À ce moment deux soldats entrèrent
chargés de bois et de fagots, et allumèrent le feu.

Dès qu’ils furent sortis,
Marguerite, avidement, vint tendre les mains aux flammes qui s’élevaient,
couleur de géranium, sous la grande hotte de pierre. Elle demeura silencieuse
quelques instants, se laissant pénétrer du bienfait de la chaleur.

— Eh bien, dit-elle enfin avec
un soupir, qu’il demande l’annulation ; qu’y puis-je ?

— Eh ! Ma cousine, vous y
pouvez beaucoup justement, et l’on est prêt à vous savoir gré de quelques
paroles qui ne vous coûteraient guère. Il se trouve que l’adultère n’est point
motif d’annulation ; c’est absurde, mais c’est ainsi. Vous pourriez avoir
eu cent amants au lieu d’un, et même être allée vous rouler en bordeau, vous
n’en seriez pas moins toujours indissolublement mariée à l’homme auquel vous
vous êtes unie par-devant Dieu. Interrogez le chapelain, ou qui vous plaira.
Moi-même, je me suis fait expliquer ces choses, car je ne suis guère savant en
droit canon. Un mariage ne se rompt point, et si l’on veut le casser, il faut
prouver qu’il y avait empêchement à ce qu’il fût contracté, ou bien encore
qu’il n’a pas été consommé. Vous suivez mon propos ?

— Oui, oui, je vous entends,
dit Marguerite.

— Alors voici, reprit le géant,
ce que Monseigneur de Valois a imaginé pour tirer Louis d’affaire.

Il prit un temps, se racla la gorge.

— Vous acceptez de reconnaître
que votre fille Jeanne n’est point de Louis ; vous reconnaissez que vous
vous êtes toujours refusée de corps à votre époux, et qu’ainsi il n’y a pas eu
vraiment mariage. Vous déclarez cela tout benoîtement devant moi et devant
votre chapelain qui contresigne. On trouvera sans peine, parmi vos anciens
serviteurs ou familiers, quelques témoins de complaisance pour certifier la
chose. De la sorte le lien ne peut plus être défendu, et l’annulation va de soi.

— Et que m’offre-t-on en
échange ?

— En échange ? répéta
d’Artois. En échange, ma cousine, on vous offre d’être conduite dans quelque
couvent du duché de Bourgogne, jusqu’à ce que l’annulation soit prononcée, et
ensuite de vivre comme il vous siéra ou comme il siéra à votre famille.
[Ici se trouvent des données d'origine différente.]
(** The edges end in blocks that have a parameter for every argument. *)
Definition edges_fit (blocks : list Block) : Prop :=
  forall B edge, B ∈ blocks -> edge ∈ block_edges B ->
    exists T, get blocks edge.1 = Some T /\ length edge.2 <= length (b_parameters T).
Lemma retain_mask_total {A} mask (l : list A) : length l <= length mask -> is_Some (retain_mask mask l).
Proof.
  revert mask. induction l as [|x l IH]; intros [|b mask] H; cbn in *; [by eexists..|lia|].
  destruct (IH mask) as [r ->]; [lia|]. by eexists.
Qed.
Lemma prune_total blocks : edges_fit blocks -> is_Some (prune_dead_block_parameters blocks).
Proof.
  intros Hfit. unfold prune_dead_block_parameters. destruct (live_values_total blocks) as [live ->]. cbn.
  apply mapM_is_Some_2, Forall_forall. intros [B mask] Hin. cbn. set (keep := keep_masks blocks live) in *.
  assert (Hf : forall edge, edge ∈ block_edges B -> is_Some (filter_edge keep edge.1 edge.2)).
  { intros edge He. apply elem_of_zip_l in Hin. destruct (Hfit _ _ Hin He) as (T & HT & Hl). unfold filter_edge, keep, keep_masks.
    unfold get at 1.
    unfold get in HT. setoid_rewrite list_lookup_fmap. setoid_rewrite HT. cbn. apply retain_mask_total. by rewrite length_fmap. }
  unfold prune_block. assert (Hm : length mask = length (b_parameters B)).
  { apply elem_of_lookup_zip_with in Hin as (i & B' & mask' & [= <- <-] & HB & Hk). unfold keep, keep_masks in Hk.
    rewrite list_lookup_fmap, HB in Hk. injection Hk as <-. by rewrite length_fmap. }
  destruct (retain_mask_total mask (b_parameters B)) as [ds ->]; [lia|]. cbn. unfold block_edges in Hf.
  destruct (b_terminators B) as [|t ts]; cbn; [by eexists|]. cbn in Hf.
  destruct (tm_kind t) as [x|target args|x t1 a1 t2 a2]; cbn in *; [by eexists|..].
  - destruct (Hf (target, args)) as [r Hr]; [by left|]. cbn in Hr. rewrite Hr. by eexists.
  - destruct (Hf (t1, a1)) as [r1 H1]; [by left|]. destruct (Hf (t2, a2)) as [r2 H2]; [by right; left|]. cbn in H1, H2.
    rewrite H1. cbn. rewrite H2. by eexists.
Qed.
Dans le premier mouvement,
Marguerite faillit répondre : « J’accepte ; je déclare et signe
tout ce qu’on veut, à condition que je sorte d’ici. » Mais elle vit
d’Artois qui l’épiait, paupières mi-closes sur ses yeux gris, avec une dureté
fort peu accordée au ton débonnaire qu’il s’efforçait de prendre. « Je
vais signer, pensa-t-elle, et ensuite on me maintiendra en geôle. »
Puisqu’on venait lui proposer un marché, on avait besoin d’elle.

— C’est vouloir me faire
professer un gros mensonge, dit-elle.

D’Artois éclata de rire.

— Eh là, ma cousine ! Vous
en avez professé quelques autres, il me semble, et sans trop de
scrupules !

— Il se peut que j’aie changé,
et me sois repentie. Il me faut réfléchir avant de décider.
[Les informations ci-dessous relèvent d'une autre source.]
Lemma spec_ret {A} (a : A) s (Q : S -> A -> Prop) L : Q s a -> spec (mret a) s Q L.
Proof. by intros HQ _. Qed.
Lemma spec_leave {A} (r : R) s (Q : S -> A -> Prop) (L : S -> R -> Prop) : L s r -> spec (leave r) s Q L.
Proof. by intros HL _. Qed.
Lemma spec_crash {A} s (Q : S -> A -> Prop) L : spec (@crash S R A) s Q L.
Proof. done. Qed.
Lemma spec_mono {A} (m : SM S R A) s (Q Q' : S -> A -> Prop) (L L' : S -> R -> Prop) :
  spec m s Q L -> (forall s' a, clean s' -> Q s' a -> Q' s' a) -> (forall s' r, clean s' -> L s' r -> L' s' r) -> spec m s Q' L'.
Proof. unfold spec. intros Hm HQ HL. destruct (m s) as [s' [a|r|]]; auto. Qed.
Lemma spec_post {A} (m : SM S R A) s (Q Q' : S -> A -> Prop) (L : S -> R -> Prop) :
  spec m s Q L -> (forall s' a, clean s' -> Q s' a -> Q' s' a) -> spec m s Q' L.
Proof. intros Hm HQ. by eapply spec_mono. Qed.
Lemma spec_true {A} (m : SM S R A) s : spec m s (fun _ _ => True) (fun _ _ => True).
Proof. unfold spec. by destruct (m s) as [s' []]. Qed.
Lemma spec_bind {A B} (m : SM S R A) (f : A -> SM S R B) s (Q : S -> B -> Prop) L :
  (forall a, growing (f a)) ->
  spec m s (fun s' a => clean s' -> spec (f a) s' Q L) L -> spec (m ≫= f) s Q L.
Proof.
  intros Hf Hm. unfold spec in *. unfold mbind, SM_bind. destruct (m s) as [s' [a|r|]]; [|exact Hm|done].
  pose proof (ad_clean _ _ (Hf a s')) as Hc. unfold clean in *.
  destruct (f a s') as [s'' [b|r|]]; cbn in *; [intros E; apply Hm; auto..|done].
Qed.
Lemma spec_gets {A} (f : S -> A) s (Q : S -> A -> Prop) L : Q s (f s) -> spec (sgets (R := R) f) s Q L.
Proof. by intros HQ _. Qed.
Lemma spec_modify (f : S -> S) s (Q : S -> unit -> Prop) L : (clean (f s) -> Q (f s) tt) -> spec (smodify (R := R) f) s Q L.
Proof. by intros HQ. Qed.
Lemma spec_expect {A} (o : option A) s (Q : S -> A -> Prop) L : (forall a, o = Some a -> Q s a) -> spec (sexpect (R := R) o) s Q L.
Proof. destruct o; [intros HQ _; by apply HQ|done]. Qed.
Lemma spec_or_leave {A} (o : option A) (r : R) s (Q : S -> A -> Prop) (L : S -> R -> Prop) :
  (forall a, o = Some a -> Q s a) -> (o = None -> L s r) -> spec (or_leave o r) s Q L.
Proof. destruct o; [intros HQ _ _; by apply HQ|intros _ HL _; by apply HL]. Qed.
Lemma spec_report_at code span message guidance s (Q : S -> unit -> Prop) L :
  spec (report_at (R := R) code span message guidance) s Q L.
Proof. unfold spec, clean. cbn. rewrite errors_of_map. by intros ?%push_dirties. Qed.
Lemma spec_report_path code path message guidance s (Q : S -> unit -> Prop) L :
  spec (report_path (R := R) code path message guidance) s Q L.
Proof. unfold spec, clean. cbn. rewrite errors_of_map. by intros ?%push_dirties. Qed.
Lemma spec_report_global code message guidance s (Q : S -> unit -> Prop) L :
  spec (report_global (R := R) code message guidance) s Q L.
Proof. unfold spec, clean. cbn. rewrite errors_of_map. by intros ?%push_dirties. Qed.
Lemma spec_report_limit code message guidance s (Q : S -> unit -> Prop) L :
  spec (report_limit (R := R) code message guidance) s Q L.
Proof. unfold spec, clean. cbn. rewrite errors_of_map. by intros ?%limit_dirties. Qed.
Lemma spec_report_limit_at code span message guidance s (Q : S -> unit -> Prop) L :
  spec (report_limit_at (R := R) code span message guidance) s Q L.
Proof. unfold spec, clean. cbn. rewrite errors_of_map. by intros ?%limit_dirties. Qed.
Lemma spec_exhausted s (Q : S -> bool -> Prop) L : (clean s -> Q s false) -> spec (exhausted (R := R)) s Q L.
Proof. intros HQ Hs. specialize (HQ Hs). by rewrite Hs. Qed.
Lemma spec_check (r : R) s (Q : S -> unit -> Prop) L : (clean s -> Q s tt) -> spec (check r) s Q L.
Proof. intros HQ. unfold spec, check, clean in *. destruct (se_exhausted (errors_of s)) eqn:E; [|done]. intros E'. by rewrite E' in E. Qed.
Lemma spec_when b (m : SM S R unit) s (Q : S -> unit -> Prop) L :
  (b = true -> spec m s Q L) -> (b = false -> Q s tt) -> spec (swhen b m) s Q L.
Proof. destruct b; [auto|]. intros _ HQ _. by apply HQ. Qed.
End spec.
#[global] Arguments spec {S R _ A} m s Q L : simpl never.
Lemma spec_invoke {S R A} `{HasErrors S} (m : SM S A A) s (Q : S -> A -> Prop) (L : S -> R -> Prop) :
  spec m s Q Q -> spec (invoke m) s Q L.
Proof. unfold spec, invoke. by destruct (m s) as [s' []]. Qed.
(** A callee that has no early return *)
Lemma spec_invoke_never {S R A} `{HasErrors S} (m : SM S A A) s (Q : S -> A -> Prop) (L : S -> R -> Prop) :
  spec m s Q (fun _ _ => False) -> spec (invoke m) s Q L.
Proof. intros Hm. apply spec_invoke. by eapply spec_mono. Qed.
Robert d’Artois fit une curieuse
grimace, tordant les lèvres de droite à gauche.

— Soit, dit-il, mais
réfléchissez vite. Car je dois être à Paris le matin d’après-demain, pour la
grand-messe de funérailles du roi Philippe, à Notre-Dame. Vingt-trois lieues à
me caler dans les bottes. Avec ces chemins où l’on enfonce de deux pouces dans
la crotte, le jour qui tombe tôt et se lève tard, je ne puis guère muser. Je
m’en vais dormir une heure et vous viendrai retrouver pour manger avec vous. Il
ne sera pas dit que je vous laisserai seule, ma cousine, le premier jour où
vous ferez bonne chère. Vous aurez décidé comme il faut, j’en suis sûr.

Il sortit vivement, et manqua de
renverser dans l’escalier l’archer Gros-Guillaume qui montait, suant et courbé
sous un énorme coffre. D’autres meubles s’entassaient au bas des marches.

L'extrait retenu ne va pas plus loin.